_PROBLEM REQUIREMENTS_
Lines below that include the word "discriminate" should each be copied.

_RECORDS FOR THE EXERCISE_
Lemma filter_body_shape L mu primary ref w out i w' out' :
  filter_body L mu primary ref (w, out) i = Ok (w', out') ->
  length w' = length w /\ length out' = length out.
Proof.
  unfold filter_body, np.dot.
  destruct (decide (length w = length (reference_window ref L i))) as [Hlen|]; simpl;
    [|discriminate].
  destruct (np.getitem primary i); simpl; [|discriminate].
  intros H. injection H as <- <-. unfold np.add, np.scale.
  rewrite length_zip_with, length_map, length_insert, <- Hlen. split; [apply Nat.min_id | reflexivity].
Qed.

(** X1: a call that returns gives as many output samples as the primary
    signal has, and leaves the tap count, the step size and the number of
    weights of the filter object as they were. *)
Theorem filter_keeps_shape (af af' : AdaptiveFilter) (primary_signal reference_noise out : list Q) :
  filter af primary_signal reference_noise = Ok (out, af') ->
  length out = length primary_signal /\
  filter_length af' = filter_length af /\
  step_size af' = step_size af /\
  length (weights af') = length (weights af).
Proof.
  unfold filter. intros H. apply bind_ok in H as ([w out'] & Hloop & H).
  injection H as <- <-.
  pose proof (for_each_invariant
    (filter_body (filter_length af) (step_size af) primary_signal reference_noise)
    (fun st => length (fst st) = length (weights af) /\
               length (snd st) = length primary_signal)
    (seq (filter_length af) (length primary_signal - filter_length af))) as Hinv.
  destruct (Hinv) with (s := (weights af, np.zeros (length primary_signal))) (s' := (w, out'))
    as [Hw Hout].
  - intros [w1 o1] i [w2 o2] [H1 H2] Hstep. simpl in *.
    apply filter_body_shape in Hstep as [-> ->]. auto.
  - simpl. split; [reflexivity | apply length_replicate].
  - exact Hloop.
  - simpl in *. auto.
Qed.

_FINISHED TASK_
    [|discriminate].
  destruct (np.getitem primary i); simpl; [|discriminate].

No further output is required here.